E.J. Dionne looks past the MSM fixation on ephemera to describe the deeper significance of Obama's somewhat politically contradictory position taking during the past few weeks in a new Op-Ed that is well worth reading.
Over the last week, the true nature of Obama's political project has come into much clearer view. He is out to build a new and enduring political establishment, located slightly to the left of center but including everyone except the far right. That's certainly a bracing idea, since Washington has not seen a liberal establishment since the mid-1960s.
Read the whole column at http://www.sacbee.com/...
Obama will strive, Dionne says, to keep anyone from calling this "movement" a new "liberal establishment." But it WILL be left of center, and it will wind up isolating the far right (read: Republican Party) for a generation.
E.J. Dionne Op-Ed is called "Obama's 'establishment' offers promise, if it stays realistic." I think it offers more than "promise."
Dionne writes, "Bill Clinton tried to create a Third Way. Now, President Barack Obama is doing it." Dionne points out that the "liberal establishment" in the 1960's established Medicare, food stamps, Head Start, and federal aid for schools. It passed the civil rights laws that enabled us in 2008 to elect our first African American president.
Explaining Obama's current foreign policy in this context, Dionne points out that the 1960's liberal establishment "was also resolutely tough-minded in its approach to foreign policy and national security....And it is no accident that the Vietnam War was that philosophy's undoing." LBJ was "fearful that a communist victory in Vietnam would revive the far right's critique of alleged liberal weakness," and this caused him to go "into Southeast Asia with guns blazing."
Dionne gives a first hand account of how Obama is carrying out his agenda to create this new political alignment. Building this new alignment "requires him to send rather different messages to its component parts. Playing to several audiences at once can lead to awkward moments."
So on Thursday, before Obama's speech on Guantánamo detainee treatment, journalists were ushered into the White House and unbeknownst to them, were divided into two groups, a centrist group with some moderate conservatives, and a "liberal" group, which included Dionne. Obama then made an unscheduled appearance at each briefing.
To the liberal group, Obama emphasized the aspects of his detainee plan that break from Bush policies, and to the centrist group, he emphasized the "toughness" of his approach and that it matched with Bush's more moderate moves in his second term.
This dual selling job "was helped immensely by former Vice President Dick Cheney's attacks on Obama right after the president's speech."
Dionne says the left, while unhappy about Obama's decisions on preventive detention, got reminded by "Cheney's outlandish explosion...of how much better Obama is than the guys who came before."
This caused the left to concentrate much of its fire on Cheney. Meanwhile, the center and near right, dismissed Cheney as "over-the-hill" and commented that Obama's position was "sound" and "realistic."

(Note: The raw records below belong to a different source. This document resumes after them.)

(* ===== verification/BulkChecksTheorems.v ===== *)
(** * Many checks at once: lemmas and properties

    A bulk creation gives every check a name its agent does not have and accounts
    for every URL; a bulk change does what was asked to the checks it answers for
    and to nothing else; an import keeps one check per name, touches only its agent
    and accounts for every entry; an exported check comes back as it was. *)

From S2P Require Import Prelude Py Text Url Store Liveness Notify Fixtures AlertEval Assignment AlertAdmin AlertAdminTheorems Checks ChecksTheorems Credentials Scopes Accounts Maintenance BulkChecks.

(** ** Names *)

Definition not_digit (c : ascii) : Prop := forall x, pretty_N_char x <> c.

Lemma pretty_go_free c x s : not_digit c -> free_of c s -> free_of c (pretty_N_go x s).
Proof.
  intros Hc. revert s. induction (N.lt_wf_0 x) as [x _ IH]. intros s Hs. destruct (decide (x = 0)%N) as [->|Hx]; [done|].
  rewrite pretty_N_go_step by lia. apply IH; [apply N.div_lt; lia|]. by split.
Qed.

Lemma pretty_free c (n : nat) : not_digit c -> free_of c (pretty n).
Proof.
  intros Hc. unfold pretty, pretty_nat, pretty, pretty_N. case_decide; [|by apply pretty_go_free].
  split; [|done]. exact (Hc 0%N).
Qed.

Lemma paren_not_digit : not_digit "(" /\ not_digit ")".
Proof. split; intros x; unfold pretty_N_char; repeat case_match; done. Qed.

Lemma append_assoc s t u : (s +:+ t) +:+ u = s +:+ t +:+ u.
Proof. induction s as [|c s IH]; [done|]. exact (f_equal (String c) IH). Qed.

Lemma length_append s t : String.length (s +:+ t) = String.length s + String.length t.
Proof. induction s as [|c s IH]; [done|]. exact (f_equal S IH). Qed.

Lemma suffix_inj a b n m : a +:+ name_suffix n = b +:+ name_suffix m -> n = m.
Proof.
  assert (Hr : forall s k, rpartition "(" (s +:+ name_suffix k) = (s +:+ " ", true, pretty k +:+ String ")" "")).
  { intros s k. rewrite <- (rpartition_at "(" (s +:+ " ") (pretty k +:+ String ")" "")).
    - f_equal. unfold name_suffix. by rewrite !append_assoc.
    - apply all_chars_app; [apply pretty_free, paren_not_digit|by repeat split]. }
  intros E. pose proof (Hr a n) as Ha. rewrite E, Hr in Ha. injection Ha as _ Ha.
  assert (Hp : forall k : nat, (partition ")" (pretty k +:+ String ")" "")).1.1 = pretty k).
  { intros k. rewrite partition_at; [done|]. apply pretty_free, paren_not_digit. }
  apply (inj pretty). by rewrite <- (Hp n), <- (Hp m), Ha.
Qed.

Dionne thinks Obams's next move (in the chess game he is always playing three steps ahead) is to bring civil libertarians and moderate conservatives together to work out the rules on handling detainees.
"These [rules] would be more protective of their rights than Bush's were but tougher than the American Civil Liberties Union might have in mind."

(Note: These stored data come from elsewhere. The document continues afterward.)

Lemma inv_settle st now n refused :
  limiter_inv st now -> (refused = true -> holds_room st n) -> limiter_inv (settle st now n refused) now.
Proof.
  intros Hi Hroom. destruct (lm_attempts st !! n) as [a|] eqn:Ea; [|unfold settle; by rewrite Ea].
  destruct (at_settled a) eqn:Es; [unfold settle; by rewrite Ea, Es|].
  pose proof (fun ks => in_settled st now n refused a ks Ea Es) as Hbk. destruct Hi as [Ha Hh Hz Hr].
  destruct (Ha n a Ea) as [Hlim Hlt].
  assert (Hst : settle st now n refused = Limiter (if refused then hit_all (lm_storage st) (wall now) limits (at_keys a)
      else lm_storage st) (lm_in_flight (settle st now n refused)) (lm_next st)
      (<[n := Attempt limits (at_keys a) true]> (lm_attempts st))).
  { unfold settle. rewrite Ea, Es, Hlim. done. }
  assert (Hcount : forall l ks, l ∈ limits -> counted (lm_storage (settle st now n refused)) (wall now) l ks =
      (counted (lm_storage st) (wall now) l ks + if decide (refused = true /\ ks = at_keys a) then 1 else 0)%Z).
  { intros l ks Hl. rewrite Hst. cbn [lm_storage]. destruct refused; cycle 1.
    - rewrite decide_False by (intros [? _]; done). lia.
    - rewrite hit_all_get. destruct (decide (ks = at_keys a)) as [->|Hne].
      + rewrite (occurrences_once limits l) by done. by rewrite decide_True.
      + rewrite (occurrences_apart limits l) by done. rewrite decide_False by (intros [_ ?]; done). done. }
  split.
  - intros m x. rewrite Hst. cbn [lm_attempts lm_next]. destruct (decide (m = n)) as [->|Hm].
    + rewrite lookup_insert_eq. by intros [= <-].
    + rewrite lookup_insert_ne by done. apply Ha.
  - intros ks m b. rewrite Hbk, Hst. cbn [lm_next]. destruct (decide (ks = at_keys a)) as [->|_]; [|apply Hh].
    intros [_ Hb]%lookup_delete_Some. by eapply Hh.
  - intros l ks Hl. rewrite Hcount by done. specialize (Hz l ks Hl).
    destruct (decide (refused = true /\ ks = at_keys a)); lia.
  - intros l ks Hl. rewrite Hcount, Hbk by done. specialize (Hr l ks Hl).
    destruct (decide (ks = at_keys a)) as [->|Hne]; cycle 1.
    { rewrite decide_False by (intros [_ ?]; done). lia. }
    destruct refused; cycle 1.
    { rewrite decide_False by (intros [? _]; done).
      rewrite map_size_delete. destruct (in_bucket st (at_keys a) !! n); unfold id; lia. }
    rewrite decide_True by done. destruct (Hroom eq_refl a Ea Es) as [b Hb].
    rewrite map_size_delete, Hb. assert (size (in_bucket st (at_keys a)) <> 0)%nat.
    { intros E%map_size_empty_iff. rewrite E in Hb. by rewrite lookup_empty in Hb. }
    lia.
Qed.

Lemma inv_new now : Forall (fun l => (0 <= amount l)%Z) limits -> limiter_inv new_limiter now.
Proof.
  intros Ham. split; cbn.
  - intros n a Hn. by rewrite lookup_empty in Hn.
  - intros ks n b. unfold in_bucket. cbn. by rewrite !lookup_empty.
  - intros l ks _. rewrite get_fresh. lia.
  - intros l ks Hl. rewrite get_fresh. unfold in_bucket. cbn. rewrite lookup_empty. cbn.
    rewrite Forall_forall in Ham. by apply Ham.
Qed.
End Bounded.

Lemma checked_amounts value limits :
  check_rate_limit value = Ok value -> parse_many value = Some limits ->
  Forall (fun l => (0 <= amount l)%Z) limits.
Proof.
  unfold check_rate_limit. intros Hc Hp. rewrite Hp in Hc. destruct (_ <? _)%nat; [done|].
  destruct (_ || existsb (fun i => (amount i <? 1)%Z) limits) eqn:E; [done|].
  apply orb_false_iff in E as [_ E]. apply Forall_forall. intros l Hl.
  destruct (Z.ltb_spec (amount l) 1); [|lia]. exfalso. rewrite <- not_true_iff_false in E. apply E.
  apply existsb_exists. exists l. split; [by apply list_elem_of_In|]. by apply Z.ltb_lt.
Qed.

(** however many credential checks run at once and in whatever order they
    end, the refusals a bucket's window counts and the checks it has in flight
    together stay within every part of the registration limit, so no burst of
    concurrent guesses slips past a count none has made yet. *)
Theorem refusals_bounded rl limits now0 st now l keys :
  check_rate_limit (rl_registration rl) = Ok (rl_registration rl) ->
  parse_many (rl_registration rl) = Some limits -> distinct_keys limits ->
  star (limiter_step rl) (new_limiter, now0) (st, now) -> l ∈ limits ->
  (0 <= counted (lm_storage st) (wall now) l keys)%Z /\
  (counted (lm_storage st) (wall now) l keys + Z.of_nat (size (in_bucket st keys)) <= amount l)%Z.
Proof.
  intros Hc Hp Hd Hs Hl.
  assert (Hi : limiter_inv limits st now).
  { refine (star_invariant (limiter_step rl) (fun s => limiter_inv limits s.1 s.2) _ _ _ Hs _).
    - intros s s' Hstep Hi. destruct Hstep as [st0 n0 n1 ks r st1 Hn Hr|st0 n0 n1 number refused Hn Hh]; cbn in *.
      + eapply inv_reserve; [done|by eapply inv_later|done].
      + apply inv_settle; [done|by eapply inv_later|done].
    - by apply inv_new, (checked_amounts (rl_registration rl)). }
  split; [by apply (inv_nonneg _ _ _ Hi)|by apply (inv_room _ _ _ Hi)].
Qed.

(** ** What a bucket answers *)

(** The seconds to wait, [None] when room was given. *)
Definition answer (rl : RateLimits) (st : limiter) (now : clock) (keys : list string) : res (option Z) :=
  (fun r => match r.1 with Held _ => None | Wait w => Some w end) <$> reserve_refusal_count rl st now keys.

Lemma answer_same rl st1 st2 now keys :
  lm_storage st1 = lm_storage st2 ->
  still_held (mono now) (in_bucket st1 keys) = still_held (mono now) (in_bucket st2 keys) ->
  answer rl st1 now keys = answer rl st2 now keys.
Proof.
  intros Hs Hb. unfold answer, reserve_refusal_count. destruct (parse_many _) as [limits|]; [|done].
  rewrite !in_drop_stale, !decide_True by done. unfold spent_waits, filled. cbn [lm_storage drop_stale].
  rewrite Hs, Hb. destruct (omap _ _); [|done]. by destruct (existsb _ _).
Qed.
Lemma sgn_small w x : 0 < w -> - 2 ^ (w - 1) <= x < 2 ^ (w - 1) -> sgn w x = x.
Proof.
  intros Hw Hx. unfold sgn.
  assert (2 ^ w = 2 * 2 ^ (w - 1)) as E by (rewrite <- Z.pow_succ_r by lia; f_equal; lia).
  destruct (Z_lt_ge_dec x 0) as [Hn|Hp].
  - replace (x mod 2 ^ w) with (x + 2 ^ w).
    2:{ symmetry. rewrite <- (Z_mod_plus_full x 1), Z.mul_1_l. apply Z.mod_small. lia. }
    destruct (Z.ltb_spec (x + 2 ^ w) (2 ^ (w - 1))); lia.
  - rewrite Z.mod_small by lia. destruct (Z.ltb_spec x (2 ^ (w - 1))); lia.
Qed.

(** The signed reading is the residue centred at zero. *)
Lemma sgn_alt w x : 0 < w -> sgn w x = (x + 2 ^ (w - 1)) mod 2 ^ w - 2 ^ (w - 1).
Proof.
  intros Hw. unfold sgn.
  assert (2 ^ w = 2 * 2 ^ (w - 1)) as E by (rewrite <- Z.pow_succ_r by lia; f_equal; lia).
  assert (0 < 2 ^ (w - 1)) by (apply Z.pow_pos_nonneg; lia).
  pose proof (Z.mod_pos_bound x (2 ^ w)). pose proof (Z.div_mod x (2 ^ w)).
  destruct (Z.ltb_spec (x mod 2 ^ w) (2 ^ (w - 1))).
  - rewrite <- (Z.mod_unique (x + 2 ^ (w - 1)) (2 ^ w) (x / 2 ^ w) (x mod 2 ^ w + 2 ^ (w - 1))); lia.
  - rewrite <- (Z.mod_unique (x + 2 ^ (w - 1)) (2 ^ w) (x / 2 ^ w + 1) (x mod 2 ^ w - 2 ^ (w - 1))); lia.
Qed.

(** Values with the same low bits have the same signed reading. *)
Lemma sgn_eq w x y : wrap w x = wrap w y -> sgn w x = sgn w y.
Proof. intros E. by rewrite <- (sgn_of_wrap w x), E, sgn_of_wrap. Qed.

(** Operands of modular arithmetic may be reduced or not. *)
Lemma wrap_add_l w a b : wrap w (wrap w a + b) = wrap w (a + b).
Proof. apply Zplus_mod_idemp_l. Qed.
Lemma wrap_add_r w a b : wrap w (a + wrap w b) = wrap w (a + b).
Proof. apply Zplus_mod_idemp_r. Qed.
Lemma wrap_sub_l w a b : wrap w (wrap w a - b) = wrap w (a - b).
Proof. apply Zminus_mod_idemp_l. Qed.
Lemma wrap_sub_r w a b : wrap w (a - wrap w b) = wrap w (a - b).
Proof. apply Zminus_mod_idemp_r. Qed.
Lemma wrap_mul_l w a b : wrap w (wrap w a * b) = wrap w (a * b).
Proof. apply Zmult_mod_idemp_l. Qed.
Lemma wrap_mul_r w a b : wrap w (a * wrap w b) = wrap w (a * b).
Proof. apply Zmult_mod_idemp_r. Qed.
Lemma wrap_opp w a : wrap w (- wrap w a) = wrap w (- a).
Proof. rewrite <- !Z.sub_0_l. apply wrap_sub_r. Qed.

#[export] Hint Rewrite wrap_wrap sgn_wrap sgn_of_wrap : cint.
#[export] Hint Rewrite wrap_add_l wrap_add_r wrap_sub_l wrap_sub_r wrap_mul_l wrap_mul_r wrap_opp : cint.
#[export] Hint Rewrite wrap_wrap_le using lia : cint.

(** * Bit-level reasoning *)

Lemma wrap_spec w x n : 0 <= w -> Z.testbit (wrap w x) n = (n <? w) && Z.testbit x n.
Proof. intros. apply Z.testbit_mod_pow2. lia. Qed.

In the domestic arena, Obama's "center-left two-step" means he is pushing "programs that progressives have sought for years – and in the case of health care, for decades." On the economy, however, he has moved to the center, rejecting the approach of nationalizing banks and working with the financial establishment.
The Obama goal: a more regulated financial market, but no disruption of "the basic arrangements of American capitalism." The result: "investment bankers will make a bit less money and pay more in taxes, but they'll still be rich."

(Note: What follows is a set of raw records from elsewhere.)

Lemma window_zero f lo k j : window f lo k 0 -> lo <= j -> 64 * k <= j < 64 * k + 64 -> f j = false.
Proof.
  intros [_ Hw] Hlo Hj. specialize (Hw (j - 64 * k) ltac:(lia)). replace (64 * k + (j - 64 * k)) with j in Hw by lia.
  rewrite Z.bits_0 in Hw. destruct (Z.leb_spec lo j); [done|lia].
Qed.

Lemma window_ffs f lo k w : window f lo k w -> w <> 0 -> 64 * k <= lo ->
  0 <= __ffs w < 64 /\ lo <= 64 * k + __ffs w /\ f (64 * k + __ffs w) = true /\
  forall j, lo <= j < 64 * k + __ffs w -> f j = false.
Proof.
  intros [Hu Hw] Hne Hk. destruct (ffs_bits w Hu Hne) as (Hr & Ht & Hlow).
  rewrite Hw in Ht by done. apply andb_prop in Ht as [Hlo%Z.leb_le Hf]. repeat (split; [done|]).
  intros j Hj. specialize (Hlow (j - 64 * k) ltac:(lia)). rewrite Hw in Hlow by lia.
  replace (64 * k + (j - 64 * k)) with j in Hlow by lia. destruct (Z.leb_spec lo j); [done|lia].
Qed.

(** The loop of _find_next_bit, from a word whose window starts at [lo]. *)
Lemma find_next_loop_spec fuel fetch f nbits lo k tmp : nbits <= 2 ^ 64 - 64 ->
  (forall i, window f (64 * i) i (fetch i)) -> window f lo k tmp ->
  0 <= k -> 64 * k <= lo <= 64 * k + 64 -> lo <= nbits -> 64 * k < nbits -> nbits < 64 * (k + Z.of_nat fuel) ->
  exists r, find_next_loop fuel fetch nbits (64 * k) tmp = Some r /\ first_in f lo nbits r.
Proof.
  intros Hn Hf. revert lo k tmp. induction fuel as [|fuel IH]; intros lo k tmp Hw Hk Hlo Hln Hkn Hfuel; [lia|].
  cbn [find_next_loop]. unfold BITS_PER_LONG. destruct (Z.eqb_spec tmp 0) as [->|Hne].
  - rewrite wrap_small by lia. destruct (Z.leb_spec nbits (64 * k + 64)) as [Hend|Hmore].
    + exists nbits. split; [done|]. split; [lia|]. split; [|lia].
      intros j Hj. apply (window_zero f lo k j Hw); lia.
    + replace (64 * k + 64) with (64 * (k + 1)) by lia. rewrite Z.mul_comm, Z.div_mul, Z.mul_comm by lia.
      destruct (IH (64 * (k + 1)) (k + 1) (fetch (k + 1))) as (r & E & (Hr & Hlow & Hhit)); [apply Hf|lia..|].
      exists r. split; [done|]. split; [lia|]. split; [|done].
      intros j Hj. destruct (Z_lt_ge_dec j (64 * (k + 1))); [apply (window_zero f lo k j Hw)|apply Hlow]; lia.
  - destruct (window_ffs f lo k tmp Hw Hne) as (Hr & Hge & Ht & Hlow); [lia|].
    rewrite wrap_small by lia. eexists. split; [done|]. apply first_in_min; [lia|lia|done|done].
Qed.

Lemma and_63 x : x .& (BITS_PER_LONG - 1) = x mod 64.
Proof. change (BITS_PER_LONG - 1) with (Z.ones 6). by rewrite Z.land_ones. Qed.

Lemma window_word f w k : uint 64 w -> (forall j, 0 <= j < 64 -> Z.testbit w j = f (64 * k + j)) -> window f (64 * k) k w.
Proof.
  intros Hu Hw. split; [done|]. intros j Hj. rewrite Hw by done. by rewrite (proj2 (Z.leb_le _ _)) by lia.
Qed.

(** The mask of the first word. *)
Lemma window_first f w start : 0 <= start -> window f (64 * (start / 64)) (start / 64) w ->
  window f start (start / 64) (w .& BITMAP_FIRST_WORD_MASK start).
Proof.
  intros Hs [Hu Hw]. pose proof (Z.mod_pos_bound start 64 ltac:(lia)). pose proof (Z.div_mod start 64 ltac:(lia)).
  unfold BITMAP_FIRST_WORD_MASK. rewrite and_63. split; [apply uint_land; [lia|apply Hu|by apply uint_wrap]|].
  intros j Hj. change ULONG_MAX with (Z.ones 64). bit_rewrite. rewrite Hw by done.
  destruct (Z.leb_spec start (64 * (start / 64) + j)); bit_cases; try done.
  all: destruct (Z.leb_spec (64 * (start / 64)) (64 * (start / 64) + j)); [done|lia].
Qed.

Lemma rounddown_64 x : uint 64 x -> rounddown_2 x BITS_PER_LONG = 64 * (x / 64).
Proof.
  intros Hx. unfold rounddown_2. assert (x .& u64 (Z.lnot (BITS_PER_LONG - 1)) = (x ≫ 6) ≪ 6) as ->.
  { change (BITS_PER_LONG - 1) with (Z.ones 6). zbits. }
  rewrite Z.shiftl_mul_pow2, Z.shiftr_div_pow2 by lia. change (2 ^ 6) with 64. lia.
Qed.

(** The bits _find_next_bit looks for. *)
Definition searched (addr1 : Z -> Z) (addr2 : option (Z -> Z)) (inv : bool) (i : Z) : bool :=
  xorb (match addr2 with Some a => abit addr1 i && abit a i | None => abit addr1 i end) inv.

Lemma find_next_spec addr1 addr2 nbits start (inv : bool) : (forall i, uint 64 (addr1 i)) ->
  (forall a i, addr2 = Some a -> uint 64 (a i)) -> 0 <= start < nbits -> nbits <= 2 ^ 64 - 64 ->
  exists r, _find_next_bit addr1 addr2 nbits start (if inv then ULONG_MAX else 0) = Some r /\
    first_in (searched addr1 addr2 inv) start nbits r.
Proof.
  intros H1 H2 Hs Hn. unfold _find_next_bit. rewrite (proj2 (Z.leb_gt nbits start)) by lia.
  set (fetch := fun i => Z.lxor (match addr2 with Some a => addr1 i .& a i | None => addr1 i end) (if inv then ULONG_MAX else 0)).
  change (Z.lxor _ (if inv then ULONG_MAX else 0)) with (fetch (start / BITS_PER_LONG)).
  assert (forall i, window (searched addr1 addr2 inv) (64 * i) i (fetch i)) as Hf.
  { intros i. apply window_word.
    - apply uint_lxor; [lia| |destruct inv; by vm_compute].
      destruct addr2 as [a|]; [apply uint_land; [lia|apply H1|by apply H2]|apply H1].
    - intros j Hj. subst fetch. cbv beta. unfold searched. rewrite Z.lxor_spec.
      rewrite (abit_word addr1) by done. replace (Z.testbit (if inv then ULONG_MAX else 0) j) with inv.
      2:{ destruct inv; [|by rewrite Z.bits_0]. change ULONG_MAX with (Z.ones 64). rewrite ones_spec by lia. symmetry. lia. }
      destruct addr2 as [a|]; [|done]. by rewrite Z.land_spec, (abit_word a). }
  rewrite rounddown_64 by (unfold uint; lia). unfold BITS_PER_LONG.
  pose proof (Z.mod_pos_bound start 64 ltac:(lia)). pose proof (Z.div_mod start 64 ltac:(lia)).
  pose proof (Z.mod_pos_bound nbits 64 ltac:(lia)). pose proof (Z.div_mod nbits 64 ltac:(lia)).
  apply (find_next_loop_spec _ _ (searched addr1 addr2 inv)); [done|done|apply window_first; [lia|apply Hf]| |lia..|].
  - apply Z.div_pos; lia.
  - unfold words, BITS_PER_LONG. rewrite Z2Nat.id by (pose proof (Z.div_pos nbits 64); lia).
    pose proof (Z.div_pos start 64). lia.
Qed.

(** The loops of find_first_bit and find_first_zero_bit. *)
Lemma find_first_loop_spec fuel hit pos addr f size idx : size <= 2 ^ 64 - 64 ->
  (forall i, hit (addr i) = false -> forall j, 0 <= j < 64 -> f (64 * i + j) = false) ->
  (forall i, hit (addr i) = true -> 0 <= pos (addr i) < 64 /\ f (64 * i + pos (addr i)) = true /\
     forall j, 0 <= j < pos (addr i) -> f (64 * i + j) = false) ->
  0 <= idx -> 64 * idx <= size + 63 -> 0 <= size -> size + 64 <= 64 * (idx + Z.of_nat fuel) ->
  (forall j, 0 <= j < Z.min size (64 * idx) -> f j = false) ->
  exists r, find_first_loop fuel hit pos addr size idx = Some r /\ first_in f 0 size r.
Proof.
  intros Hs Hmiss Hhit. revert idx. induction fuel as [|fuel IH]; intros idx Hi Hle H0 Hfuel Hlow; [lia|].
  cbn [find_first_loop]. unfold BITS_PER_LONG. rewrite wrap_small by lia.
  destruct (Z.ltb_spec (idx * 64) size) as [Hin|Hout].
  - destruct (hit (addr idx)) eqn:E.
    + destruct (Hhit idx E) as (Hp & Ht & Hl). rewrite wrap_small by lia. eexists. split; [done|].
      replace (idx * 64) with (64 * idx) by lia. apply first_in_min; [lia|lia| |done].
      intros j Hj. destruct (Z_lt_ge_dec j (64 * idx)); [apply Hlow; lia|].
      replace j with (64 * idx + (j - 64 * idx)) by lia. apply Hl. lia.
    + rewrite wrap_small by lia. apply IH; [lia..|]. intros j Hj. destruct (Z_lt_ge_dec j (64 * idx)); [apply Hlow; lia|].
      replace j with (64 * idx + (j - 64 * idx)) by lia. apply (Hmiss idx E). lia.
  - exists size. split; [done|]. split; [lia|]. split; [|lia]. intros j Hj. apply Hlow. lia.
Qed.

Dionne's view, and the key point here:
The establishment Obama is trying to build would make the country better – more equal, more just and more conscious of the government's constitutional obligations. The far right is being isolated, and Republicans are simply lost.
Dionne is concerned that "establishments have a habit of becoming too confident in their ability to manipulate people and events, and too certain of their own moral righteousness." That would be the "liberal" concern, because it's exactly what brought down the Rove Republicans so suddenly and spectacularly. But for now, I'll accept Obama's chess game, and laugh as the Repubs cannibalize one another as they fight it out for the "soul" (ha) of THEIR party.
UPDATE: Apropos of the thrust of this diary, everyone should read a new front-page L.A. Times article describing how Obama has pulled all the stakeholders (except the Repubs) together to make significant advances just this week on raising CAFE standards, etc. The bottom line: business sees the train leaving the station, and wants on board.